(* ===== verification/Models.v ===== *)
(** * The database tables ([model.go] of the packages under [internal/infra/persistence])

    A table is a finite map. A table whose rows the code always finds through a unique
    index is keyed by that index; the others are keyed by their primary key. Text
    columns are compared by the database's collation, a parameter: two strings are
    equal to the database when [collate] maps them to the same string. *)
From S2P Require Import Prelude.
From S2P Require Import GoStd.

Class Collation := { collate : string -> string }.

(** The collation tells the two kinds of actions apart. *)
Class CollationLaws `{Collation} := {
  collate_like_favorite : collate "LIKE" <> collate "FAVORITE"
}.

Record UserModel := mkUserModel {
  am_ID : Z;
  am_Account : string;
  am_Password : string;
  am_Nickname : string;
  am_AvatarURL : string;
  am_Bio : string;
  am_Status : Z;
  am_Role : string;
  am_CreatedAt : Time;
  am_UpdatedAt : Time;
}.

Record VideoModel := mkVideoModel {
  vm_ID : Z;
  vm_AuthorID : Z;
  vm_Title : string;
  vm_Description : string;
  vm_MediaURL : string;
  vm_CoverURL : string;
  vm_Status : Z;
  vm_PublishedAt : option Time;
  vm_IdempotencyKey : option string;
  vm_CreatedAt : Time;
  vm_UpdatedAt : Time;
  vm_FilePath : string;
  vm_CoverPath : string;
  vm_Size : Z;
}.

Record VideoStatModel := mkVideoStatModel {
  sm_VideoID : Z;
  sm_LikeCount : Z;
  sm_CommentCount : Z;
  sm_FavoriteCount : Z;
  sm_CreatedAt : Time;
  sm_UpdatedAt : Time;
}.

Record ActionModel := mkActionModel {
  im_ID : Z;
  im_UserID : Z;
  im_VideoID : Z;
  im_ActionType : string;
  im_Status : Z;
  im_IdempotencyKey : option string;
  im_CreatedAt : Time;
  im_UpdatedAt : Time;
}.

Record CommentModel := mkCommentModel {
  cm_ID : Z;
  cm_VideoID : Z;
  cm_UserID : Z;
  cm_Content : string;
  cm_Status : Z;
  cm_IdempotencyKey : option string;
  cm_CreatedAt : Time;
  cm_UpdatedAt : Time;
}.

Record FollowModel := mkFollowModel {
  fm_ID : Z;
  fm_UserID : Z;
  fm_TargetUserID : Z;
  fm_Status : Z;
  fm_IdempotencyKey : option string;
  fm_CreatedAt : Time;
  fm_UpdatedAt : Time;
}.

Record RelationStatModel := mkRelationStatModel {
  rm_UserID : Z;
  rm_FollowingCount : Z;
  rm_FollowerCount : Z;
  rm_CreatedAt : Time;
  rm_UpdatedAt : Time;
}.

Record MessageModel := mkMessageModel {
  mm_ID : Z;
  mm_UserID : Z;
  mm_Type : string;
  mm_Title : string;
  mm_Content : string;
  mm_ActorID : Z;
  mm_ActorNickname : string;
  mm_ActorAvatarURL : string;
  mm_EventID : option string;
  mm_IdempotencyKey : option string;
  mm_IsRead : bool;
  mm_CreatedAt : Time;
  mm_ReadAt : option Time;
  mm_VideoID : option Z;
}.

Record ViewEventModel := mkViewEventModel {
  em_ID : Z;
  em_UserID : Z;
  em_VideoID : Z;
  em_Scene : string;
  em_RequestID : option string;
  em_EventType : string;
  em_WatchMs : Z;
  em_Completed : bool;
  em_CreatedAt : Time;
}.

Record ExposureModel := mkExposureModel {
  xm_ID : Z;
  xm_UserID : Z;
  xm_VideoID : Z;
  xm_FirstExposedAt : Time;
  xm_LastExposedAt : Time;
  xm_ExposureCount : Z;
  xm_LastScene : string;
  xm_CreatedAt : Time;
  xm_UpdatedAt : Time;
}.

Record ConfigModel := mkConfigModel {
  fgm_ID : Z;
  fgm_Platform : string;
  fgm_NetworkType : string;
  fgm_PreloadCount : Z;
  fgm_BufferMs : Z;
  fgm_UpdatedAt : Time;
}.

Record QoSLogModel := mkQoSLogModel {
  qm_ID : Z;
  qm_UserID : Z;
  qm_VideoID : Z;
  qm_FirstFrameMs : option Z;
  qm_StutterCount : Z;
  qm_WatchMs : Z;
  qm_IdempotencyKey : option string;
  qm_CreatedAt : Time;
}.

Record VideoEmbeddingModel := mkVideoEmbeddingModel {
  bm_VideoID : Z;
  bm_Model : string;
  bm_Dimension : Z;
  bm_EmbeddingJSON : string;
  bm_TextHash : string;
  bm_CreatedAt : Time;
  bm_UpdatedAt : Time;
}.

(** The tables of the main package ([models.go], [core_migration.go]). *)

Record SessionModel := mkSessionModel {
  se_ID : string;
  se_UserID : Z;
  se_RefreshHash : string;
  se_ExpiresAt : Time;
  se_RevokedAt : option Time;
  se_CreatedAt : Time;
}.

Record InviteModel := mkInviteModel {
  iv_ID : Z;
  iv_CodeHash : string;
  iv_UsedBy : option Z;
  iv_ExpiresAt : Time;
  iv_CreatedAt : Time;
}.

Record UploadModel := mkUploadModel {
  ul_ID : string;
  ul_UserID : Z;
  ul_FileMD5 : string;
  ul_Size : Z;
  ul_Chunks : Z;
  ul_Completed : bool;
  ul_Published : bool;
  ul_StoredPath : string;
  ul_CreatedAt : Time;
}.

Record VideoTagModel := mkVideoTagModel { vt_ID : Z; vt_VideoID : Z; vt_Tag : string }.

Record DirectMessageModel := mkDirectMessageModel {
  dm_ID : Z;
  dm_SenderID : Z;
  dm_RecipientID : Z;
  dm_Body : string;
  dm_CreatedAt : Time;
}.

(** The [event] of [worker.go]; the outbox holds it as JSON. *)
Record event := mkEvent { ev_ID : string; ev_Kind : string; ev_Data : list (string * Z) }.

Record OutboxModel := mkOutboxModel {
  ob_ID : string;
  ob_Kind : string;
  ob_Payload : event;
  ob_PublishedAt : option Time;
  ob_CreatedAt : Time;
}.

Record ProcessedEventModel := mkProcessedEventModel { pv_ID : string; pv_CreatedAt : Time }.

(** The rows of the views [users], [videos], [likes], [comments], [follows] and
    [notifications] ([models.go]). *)

Record UserView := mkUserView {
  vu_ID : Z;
  vu_Username : string;
  vu_PasswordHash : string;
  vu_Bio : string;
  vu_AvatarURL : string;
  vu_CreatedAt : Time;
}.

(** [Preload("User")] fills the author; the URLs are not columns. *)
Record VideoView := mkVideoView {
  vv_ID : Z;
  vv_UserID : Z;
  vv_User : UserView;
  vv_Title : string;
  vv_Description : string;
  vv_FilePath : string;
  vv_Size : Z;
  vv_CoverPath : string;
  vv_PlayURL : string;
  vv_CoverURL : string;
  vv_LikesCount : Z;
  vv_CommentsCount : Z;
  vv_FavoritesCount : Z;
  vv_Popularity : Z;
  vv_PublishedAt : Time;
  vv_CreatedAt : Time;
}.

Record LikeView := mkLikeView {
  vl_ID : Z; vl_UserID : Z; vl_VideoID : Z; vl_CreatedAt : Time }.

Record CommentView := mkCommentView {
  vc_ID : Z; vc_UserID : Z; vc_User : UserView; vc_VideoID : Z; vc_Body : string;
  vc_CreatedAt : Time }.

Record FollowView := mkFollowView {
  vf_ID : Z; vf_FollowerID : Z; vf_FollowingID : Z; vf_CreatedAt : Time }.

Record NotificationView := mkNotificationView {
  vo_ID : Z; vo_UserID : Z; vo_ActorID : Z; vo_VideoID : option Z; vo_Kind : string;
  vo_Body : string; vo_ReadAt : option Time; vo_CreatedAt : Time }.

(** [videoEnvelope] of [resilience.go], what the caches of single videos hold. *)
Record videoEnvelope := mkEnvelope { vn_Video : VideoView; vn_Missing : bool }.

Record Extension := mkExtension {
  sessions : gmap string SessionModel;        (* id, collated *)
  invites : gmap Z InviteModel;
  uploads : gmap string UploadModel;          (* id, collated *)
  video_tags : gmap Z VideoTagModel;
  messages : gmap Z DirectMessageModel;
  outbox : gmap string OutboxModel;           (* id, collated *)
  processed_events : gmap string ProcessedEventModel;   (* id, collated *)
}.

Definition no_extension : Extension := mkExtension ∅ ∅ ∅ ∅ ∅ ∅ ∅.

Definition set_sessions f (x : Extension) : Extension :=
  mkExtension (f (sessions x)) (invites x) (uploads x) (video_tags x) (messages x) (outbox x)
    (processed_events x).
Definition set_invites f (x : Extension) : Extension :=
  mkExtension (sessions x) (f (invites x)) (uploads x) (video_tags x) (messages x) (outbox x)
    (processed_events x).
Definition set_uploads f (x : Extension) : Extension :=
  mkExtension (sessions x) (invites x) (f (uploads x)) (video_tags x) (messages x) (outbox x)
    (processed_events x).
Definition set_video_tags f (x : Extension) : Extension :=
  mkExtension (sessions x) (invites x) (uploads x) (f (video_tags x)) (messages x) (outbox x)
    (processed_events x).
Definition set_messages f (x : Extension) : Extension :=
  mkExtension (sessions x) (invites x) (uploads x) (video_tags x) (f (messages x)) (outbox x)
    (processed_events x).
Definition set_outbox f (x : Extension) : Extension :=
  mkExtension (sessions x) (invites x) (uploads x) (video_tags x) (messages x) (f (outbox x))
    (processed_events x).
Definition set_processed_events f (x : Extension) : Extension :=
  mkExtension (sessions x) (invites x) (uploads x) (video_tags x) (messages x) (outbox x)
    (f (processed_events x)).

(** The tables the modelled code reads and writes. *)
Record Tables := mkTables {
  account : gmap Z UserModel;
  video : gmap Z VideoModel;
  video_stat : gmap Z VideoStatModel;
  interaction_action : gmap (Z * Z * string) ActionModel;   (* uk_user_video_type *)
  interaction_comment : gmap Z CommentModel;
  user_follow : gmap (Z * Z) FollowModel;                   (* uk_user_target *)
  user_relation_stat : gmap Z RelationStatModel;
  user_message : gmap Z MessageModel;
  video_view_events : gmap Z ViewEventModel;
  exposures : gmap (Z * Z) ExposureModel;                   (* uk_user_video *)
  playback_config : gmap Z ConfigModel;
  playback_qos_log : gmap Z QoSLogModel;
  video_embedding : gmap (Z * string) VideoEmbeddingModel;  (* uk_video_model *)
  extension : Extension;
}.

Definition no_tables : Tables := mkTables ∅ ∅ ∅ ∅ ∅ ∅ ∅ ∅ ∅ ∅ ∅ ∅ ∅ no_extension.

Definition set_account f (d : Tables) : Tables :=
  mkTables (f (account d)) (video d) (video_stat d) (interaction_action d)
    (interaction_comment d) (user_follow d) (user_relation_stat d) (user_message d)
    (video_view_events d) (exposures d) (playback_config d) (playback_qos_log d)
    (video_embedding d) (extension d).
Definition set_video f (d : Tables) : Tables :=
  mkTables (account d) (f (video d)) (video_stat d) (interaction_action d)
    (interaction_comment d) (user_follow d) (user_relation_stat d) (user_message d)
    (video_view_events d) (exposures d) (playback_config d) (playback_qos_log d)
    (video_embedding d) (extension d).
Definition set_video_stat f (d : Tables) : Tables :=
  mkTables (account d) (video d) (f (video_stat d)) (interaction_action d)
    (interaction_comment d) (user_follow d) (user_relation_stat d) (user_message d)
    (video_view_events d) (exposures d) (playback_config d) (playback_qos_log d)
    (video_embedding d) (extension d).
Definition set_interaction_action f (d : Tables) : Tables :=
  mkTables (account d) (video d) (video_stat d) (f (interaction_action d))
    (interaction_comment d) (user_follow d) (user_relation_stat d) (user_message d)
    (video_view_events d) (exposures d) (playback_config d) (playback_qos_log d)
    (video_embedding d) (extension d).
Definition set_interaction_comment f (d : Tables) : Tables :=
  mkTables (account d) (video d) (video_stat d) (interaction_action d)
    (f (interaction_comment d)) (user_follow d) (user_relation_stat d) (user_message d)
    (video_view_events d) (exposures d) (playback_config d) (playback_qos_log d)
    (video_embedding d) (extension d).
Definition set_user_follow f (d : Tables) : Tables :=
  mkTables (account d) (video d) (video_stat d) (interaction_action d)
    (interaction_comment d) (f (user_follow d)) (user_relation_stat d) (user_message d)
    (video_view_events d) (exposures d) (playback_config d) (playback_qos_log d)
    (video_embedding d) (extension d).
Definition set_user_relation_stat f (d : Tables) : Tables :=
  mkTables (account d) (video d) (video_stat d) (interaction_action d)
    (interaction_comment d) (user_follow d) (f (user_relation_stat d)) (user_message d)
    (video_view_events d) (exposures d) (playback_config d) (playback_qos_log d)
    (video_embedding d) (extension d).
Definition set_user_message f (d : Tables) : Tables :=
  mkTables (account d) (video d) (video_stat d) (interaction_action d)
    (interaction_comment d) (user_follow d) (user_relation_stat d) (f (user_message d))
    (video_view_events d) (exposures d) (playback_config d) (playback_qos_log d)
    (video_embedding d) (extension d).
Definition set_video_view_events f (d : Tables) : Tables :=
  mkTables (account d) (video d) (video_stat d) (interaction_action d)
    (interaction_comment d) (user_follow d) (user_relation_stat d) (user_message d)
    (f (video_view_events d)) (exposures d) (playback_config d) (playback_qos_log d)
    (video_embedding d) (extension d).
Definition set_exposures f (d : Tables) : Tables :=
  mkTables (account d) (video d) (video_stat d) (interaction_action d)
    (interaction_comment d) (user_follow d) (user_relation_stat d) (user_message d)
    (video_view_events d) (f (exposures d)) (playback_config d) (playback_qos_log d)
    (video_embedding d) (extension d).
Definition set_playback_qos_log f (d : Tables) : Tables :=
  mkTables (account d) (video d) (video_stat d) (interaction_action d)
    (interaction_comment d) (user_follow d) (user_relation_stat d) (user_message d)
    (video_view_events d) (exposures d) (playback_config d) (f (playback_qos_log d))
    (video_embedding d) (extension d).
Definition set_video_embedding f (d : Tables) : Tables :=
  mkTables (account d) (video d) (video_stat d) (interaction_action d)
    (interaction_comment d) (user_follow d) (user_relation_stat d) (user_message d)
    (video_view_events d) (exposures d) (playback_config d) (playback_qos_log d)
    (f (video_embedding d)) (extension d).

Definition set_extension f (d : Tables) : Tables :=
  mkTables (account d) (video d) (video_stat d) (interaction_action d)
    (interaction_comment d) (user_follow d) (user_relation_stat d) (user_message d)
    (video_view_events d) (exposures d) (playback_config d) (playback_qos_log d)
    (video_embedding d) (f (extension d)).

(** Writing a row that is there already changes nothing. *)
Lemma set_video_stat_id k s d : video_stat d !! k = Some s -> set_video_stat <[k := s]> d = d.
Proof. intros Hs. destruct d. unfold set_video_stat. simpl in *. by rewrite insert_id. Qed.

Lemma set_video_id k v d : video d !! k = Some v -> set_video <[k := v]> d = d.
Proof. intros Hv. destruct d. unfold set_video. simpl in *. by rewrite insert_id. Qed.

Lemma set_interaction_action_id k a d :
  interaction_action d !! k = Some a -> set_interaction_action <[k := a]> d = d.
Proof. intros Ha. destruct d. unfold set_interaction_action. simpl in *. by rewrite insert_id. Qed.

(** A table whose rows were all inserted before auto-increment value [next]. *)
Definition ids_below {A} (next : Z) (t : gmap Z A) : Prop :=
  forall id row, t !! id = Some row -> id < next.

Lemma ids_below_fresh {A} next (t : gmap Z A) id : ids_below next t -> next <= id -> t !! id = None.
Proof.
  intros Hb Hle. destruct (t !! id) eqn:Hid; [|done]. apply Hb in Hid. lia.
Qed.

Lemma ids_below_insert {A} next (t : gmap Z A) id row :
  ids_below next t -> id < next -> ids_below next (<[id := row]> t).
Proof.
  intros Hb Hlt id' row'. destruct (decide (id = id')) as [->|Hne]; [done|].
  rewrite lookup_insert_ne by done. apply Hb.
Qed.

Lemma ids_below_mono {A} n n' (t : gmap Z A) : ids_below n t -> n <= n' -> ids_below n' t.
Proof. intros Hb Hle id row Hid. apply Hb in Hid. lia. Qed.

----------

EXERCISE
Search the material above for the string "Import", and copy every line in which it turns up.

EXERCISE RESPONSE
From S2P Require Import Prelude.
From S2P Require Import GoStd.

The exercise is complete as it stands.